**Required action:** Each line below from the one containing "(42607, 42610); (42612, 42621);" through the one containing "(65294, 65294); (65306, 65306);" should be output exactly as it stands, and no other line should appear.

**Supplied records:**

(** * backend/app.py: alert analysis and notification pipeline

    A shallow embedding of the Flask backend in [backend/app.py]: the phone
    normaliser [clean_and_e164], the keyword classifier [analyze_message],
    the three in-memory stores [USERS_DB], [ALERTS_DB], [FAMILY_LOG_DB] and
    the routes that read and write them.

    Conventions of the embedding.
    - A Python [str] is held as the [string] of its UTF-8 bytes, and the
      [str] methods the code calls work on its characters: [len] counts
      code points, [isdigit], [strip] and [lower] follow the Unicode
      tables of a CPython 3.11 runtime (Unicode 14.0), the context rule
      for the capital sigma included.  A byte string that is the encoding of no
      [str] is outside the input of the program; the functions are total
      on it all the same.
    - JSON values that leave the core (alerts, delivery log entries, gateway
      results) are [value]s; a [dict] literal is the association list of
      its items in the order the source writes them.
    - The module-level stores are one [state] record threaded through a
      small state monad; [uuid.uuid4], the clock and the Twilio API are
      oracles indexed by the number of calls made so far.
    - A route takes the fields of the decoded request.  A field the route
      calls a string method on without a guard is a string, or [None] when
      the key is absent or null; [message], which [analyze_message] guards
      with [try]/[except], is any [value]; [phones], which the route tests
      with [isinstance], is a list or not.  A route returns what it hands
      to [jsonify].  Lines written with [print] are left out. *)

From Stdlib Require Import String Ascii List ZArith NArith Bool Lia.
From stdpp Require Import base gmap sets list strings.

(** ** The Unicode tables of [str] *)

Module Unicode.

(** The code points [str.isdigit] accepts (Numeric_Type Digit or Decimal,
    Unicode 14.0), as inclusive ranges. *)
Definition digit_ranges : list (N * N) :=
  [(48, 57); (178, 179); (185, 185); (1632, 1641); (1776, 1785); (1984, 1993);
   (2406, 2415); (2534, 2543); (2662, 2671); (2790, 2799); (2918, 2927);
   (3046, 3055); (3174, 3183); (3302, 3311); (3430, 3439); (3558, 3567);
   (3664, 3673); (3792, 3801); (3872, 3881); (4160, 4169); (4240, 4249);
   (4969, 4977); (6112, 6121); (6160, 6169); (6470, 6479); (6608, 6618);
   (6784, 6793); (6800, 6809); (6992, 7001); (7088, 7097); (7232, 7241);
   (7248, 7257); (8304, 8304); (8308, 8313); (8320, 8329); (9312, 9320);
   (9332, 9340); (9352, 9360); (9450, 9450); (9461, 9469); (9471, 9471);
   (10102, 10110); (10112, 10120); (10122, 10130); (42528, 42537);
   (43216, 43225); (43264, 43273); (43472, 43481); (43504, 43513);
   (43600, 43609); (44016, 44025); (65296, 65305); (66720, 66729);
   (68160, 68163); (68912, 68921); (69216, 69224); (69714, 69722);
   (69734, 69743); (69872, 69881); (69942, 69951); (70096, 70105);
   (70384, 70393); (70736, 70745); (70864, 70873); (71248, 71257);
   (71360, 71369); (71472, 71481); (71904, 71913); (72016, 72025);
   (72784, 72793); (73040, 73049); (73120, 73129); (92768, 92777);
   (92864, 92873); (93008, 93017); (120782, 120831); (123200, 123209);
   (123632, 123641); (125264, 125273); (127232, 127242); (130032, 130041)]%N.

(** The code points [str.isspace] accepts, as inclusive ranges. *)
Definition space_ranges : list (N * N) :=
  [(9, 13); (28, 32); (133, 133); (160, 160); (5760, 5760); (8192, 8202);
   (8232, 8233); (8239, 8239); (8287, 8287); (12288, 12288)]%N.

(** The case-ignorable code points, which the search for the context of
    a capital sigma skips, as inclusive ranges. *)
Definition case_ignorable_ranges : list (N * N) :=
  [(39, 39); (46, 46); (58, 58); (94, 94); (96, 96); (168, 168); (173, 173);
   (175, 175); (180, 180); (183, 184); (688, 879); (884, 885); (890, 890);
   (900, 901); (903, 903); (1155, 1161); (1369, 1369); (1375, 1375);
   (1425, 1469); (1471, 1471); (1473, 1474); (1476, 1477); (1479, 1479);
   (1524, 1524); (1536, 1541); (1552, 1562); (1564, 1564); (1600, 1600);
   (1611, 1631); (1648, 1648); (1750, 1757); (1759, 1768); (1770, 1773);
   (1807, 1807); (1809, 1809); (1840, 1866); (1958, 1968); (2027, 2037);
   (2042, 2042); (2045, 2045); (2070, 2093); (2137, 2139); (2184, 2184);
   (2192, 2193); (2200, 2207); (2249, 2306); (2362, 2362); (2364, 2364);
   (2369, 2376); (2381, 2381); (2385, 2391); (2402, 2403); (2417, 2417);
   (2433, 2433); (2492, 2492); (2497, 2500); (2509, 2509); (2530, 2531);
   (2558, 2558); (2561, 2562); (2620, 2620); (2625, 2626); (2631, 2632);
   (2635, 2637); (2641, 2641); (2672, 2673); (2677, 2677); (2689, 2690);
   (2748, 2748); (2753, 2757); (2759, 2760); (2765, 2765); (2786, 2787);
   (2810, 2815); (2817, 2817); (2876, 2876); (2879, 2879); (2881, 2884);
   (2893, 2893); (2901, 2902); (2914, 2915); (2946, 2946); (3008, 3008);
   (3021, 3021); (3072, 3072); (3076, 3076); (3132, 3132); (3134, 3136);
   (3142, 3144); (3146, 3149); (3157, 3158); (3170, 3171); (3201, 3201);
   (3260, 3260); (3263, 3263); (3270, 3270); (3276, 3277); (3298, 3299);
   (3328, 3329); (3387, 3388); (3393, 3396); (3405, 3405); (3426, 3427);
   (3457, 3457); (3530, 3530); (3538, 3540); (3542, 3542); (3633, 3633);
   (3636, 3642); (3654, 3662); (3761, 3761); (3764, 3772); (3782, 3782);
   (3784, 3789); (3864, 3865); (3893, 3893); (3895, 3895); (3897, 3897);
   (3953, 3966); (3968, 3972); (3974, 3975); (3981, 3991); (3993, 4028);
   (4038, 4038); (4141, 4144); (4146, 4151); (4153, 4154); (4157, 4158);
   (4184, 4185); (4190, 4192); (4209, 4212); (4226, 4226); (4229, 4230);
   (4237, 4237); (4253, 4253); (4348, 4348); (4957, 4959); (5906, 5908);
   (5938, 5939); (5970, 5971); (6002, 6003); (6068, 6069); (6071, 6077);
   (6086, 6086); (6089, 6099); (6103, 6103); (6109, 6109); (6155, 6159);
   (6211, 6211); (6277, 6278); (6313, 6313); (6432, 6434); (6439, 6440);
   (6450, 6450); (6457, 6459); (6679, 6680); (6683, 6683); (6742, 6742);
   (6744, 6750); (6752, 6752); (6754, 6754); (6757, 6764); (6771, 6780);
   (6783, 6783); (6823, 6823); (6832, 6862); (6912, 6915); (6964, 6964);
   (6966, 6970); (6972, 6972); (6978, 6978); (7019, 7027); (7040, 7041);
   (7074, 7077); (7080, 7081); (7083, 7085); (7142, 7142); (7144, 7145);
   (7149, 7149); (7151, 7153); (7212, 7219); (7222, 7223); (7288, 7293);
   (7376, 7378); (7380, 7392); (7394, 7400); (7405, 7405); (7412, 7412);
   (7416, 7417); (7468, 7530); (7544, 7544); (7579, 7679); (8125, 8125);
   (8127, 8129); (8141, 8143); (8157, 8159); (8173, 8175); (8189, 8190);
   (8203, 8207); (8216, 8217); (8228, 8228); (8231, 8231); (8234, 8238);
   (8288, 8292); (8294, 8303); (8305, 8305); (8319, 8319); (8336, 8348);
   (8400, 8432); (11388, 11389); (11503, 11505); (11631, 11631);
   (11647, 11647); (11744, 11775); (11823, 11823); (12293, 12293);
   (12330, 12333); (12337, 12341); (12347, 12347); (12441, 12446);
   (12540, 12542); (40981, 40981); (42232, 42237); (42508, 42508);
   (42607, 42610); (42612, 42621); (42623, 42623); (42652, 42655);
   (42736, 42737); (42752, 42785); (42864, 42864); (42888, 42890);
   (42994, 42996); (43000, 43001); (43010, 43010); (43014, 43014);
   (43019, 43019); (43045, 43046); (43052, 43052); (43204, 43205);
   (43232, 43249); (43263, 43263); (43302, 43309); (43335, 43345);
   (43392, 43394); (43443, 43443); (43446, 43449); (43452, 43453);
   (43471, 43471); (43493, 43494); (43561, 43566); (43569, 43570);
   (43573, 43574); (43587, 43587); (43596, 43596); (43632, 43632);
   (43644, 43644); (43696, 43696); (43698, 43700); (43703, 43704);
   (43710, 43711); (43713, 43713); (43741, 43741); (43756, 43757);
   (43763, 43764); (43766, 43766); (43867, 43871); (43881, 43883);
   (44005, 44005); (44008, 44008); (44013, 44013); (64286, 64286);
   (64434, 64450); (65024, 65039); (65043, 65043); (65056, 65071);
   (65106, 65106); (65109, 65109); (65279, 65279); (65287, 65287);
   (65294, 65294); (65306, 65306); (65342, 65342); (65344, 65344);
   (65392, 65392); (65438, 65439); (65507, 65507); (65529, 65531);
   (66045, 66045); (66272, 66272); (66422, 66426); (67456, 67461);
   (67463, 67504); (67506, 67514); (68097, 68099); (68101, 68102);
   (68108, 68111); (68152, 68154); (68159, 68159); (68325, 68326);
   (68900, 68903); (69291, 69292); (69446, 69456); (69506, 69509);
   (69633, 69633); (69688, 69702); (69744, 69744); (69747, 69748);
   (69759, 69761); (69811, 69814); (69817, 69818); (69821, 69821);
   (69826, 69826); (69837, 69837); (69888, 69890); (69927, 69931);
   (69933, 69940); (70003, 70003); (70016, 70017); (70070, 70078);
   (70089, 70092); (70095, 70095); (70191, 70193); (70196, 70196);
   (70198, 70199); (70206, 70206); (70367, 70367); (70371, 70378);
   (70400, 70401); (70459, 70460); (70464, 70464); (70502, 70508);
   (70512, 70516); (70712, 70719); (70722, 70724); (70726, 70726);
   (70750, 70750); (70835, 70840); (70842, 70842); (70847, 70848);
   (70850, 70851); (71090, 71093); (71100, 71101); (71103, 71104);
   (71132, 71133); (71219, 71226); (71229, 71229); (71231, 71232);
   (71339, 71339); (71341, 71341); (71344, 71349); (71351, 71351);
   (71453, 71455); (71458, 71461); (71463, 71467); (71727, 71735);
   (71737, 71738); (71995, 71996); (71998, 71998); (72003, 72003);
   (72148, 72151); (72154, 72155); (72160, 72160); (72193, 72202);
   (72243, 72248); (72251, 72254); (72263, 72263); (72273, 72278);
   (72281, 72283); (72330, 72342); (72344, 72345); (72752, 72758);
   (72760, 72765); (72767, 72767); (72850, 72871); (72874, 72880);
   (72882, 72883); (72885, 72886); (73009, 73014); (73018, 73018);
   (73020, 73021); (73023, 73029); (73031, 73031); (73104, 73105);
   (73109, 73109); (73111, 73111); (73459, 73460); (78896, 78904);
   (92912, 92916); (92976, 92982); (92992, 92995); (94031, 94031);
   (94095, 94111); (94176, 94177); (94179, 94180); (110576, 110579);
   (110581, 110587); (110589, 110590); (113821, 113822); (113824, 113827);
   (118528, 118573); (118576, 118598); (119143, 119145); (119155, 119170);
   (119173, 119179); (119210, 119213); (119362, 119364); (121344, 121398);
   (121403, 121452); (121461, 121461); (121476, 121476); (121499, 121503);
   (121505, 121519); (122880, 122886); (122888, 122904); (122907, 122913);
   (122915, 122916); (122918, 122922); (123184, 123197); (123566, 123566);
   (123628, 123631); (125136, 125142); (125252, 125259); (127995, 127999);
   (917505, 917505); (917536, 917631); (917760, 917999)]%N.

**Reply to the task:**
   (42607, 42610); (42612, 42621); (42623, 42623); (42652, 42655);
   (42736, 42737); (42752, 42785); (42864, 42864); (42888, 42890);
   (42994, 42996); (43000, 43001); (43010, 43010); (43014, 43014);
   (43019, 43019); (43045, 43046); (43052, 43052); (43204, 43205);
   (43232, 43249); (43263, 43263); (43302, 43309); (43335, 43345);
   (43392, 43394); (43443, 43443); (43446, 43449); (43452, 43453);
   (43471, 43471); (43493, 43494); (43561, 43566); (43569, 43570);
   (43573, 43574); (43587, 43587); (43596, 43596); (43632, 43632);
   (43644, 43644); (43696, 43696); (43698, 43700); (43703, 43704);
   (43710, 43711); (43713, 43713); (43741, 43741); (43756, 43757);
   (43763, 43764); (43766, 43766); (43867, 43871); (43881, 43883);
   (44005, 44005); (44008, 44008); (44013, 44013); (64286, 64286);
   (64434, 64450); (65024, 65039); (65043, 65043); (65056, 65071);
   (65106, 65106); (65109, 65109); (65279, 65279); (65287, 65287);
   (65294, 65294); (65306, 65306); (65342, 65342); (65344, 65344);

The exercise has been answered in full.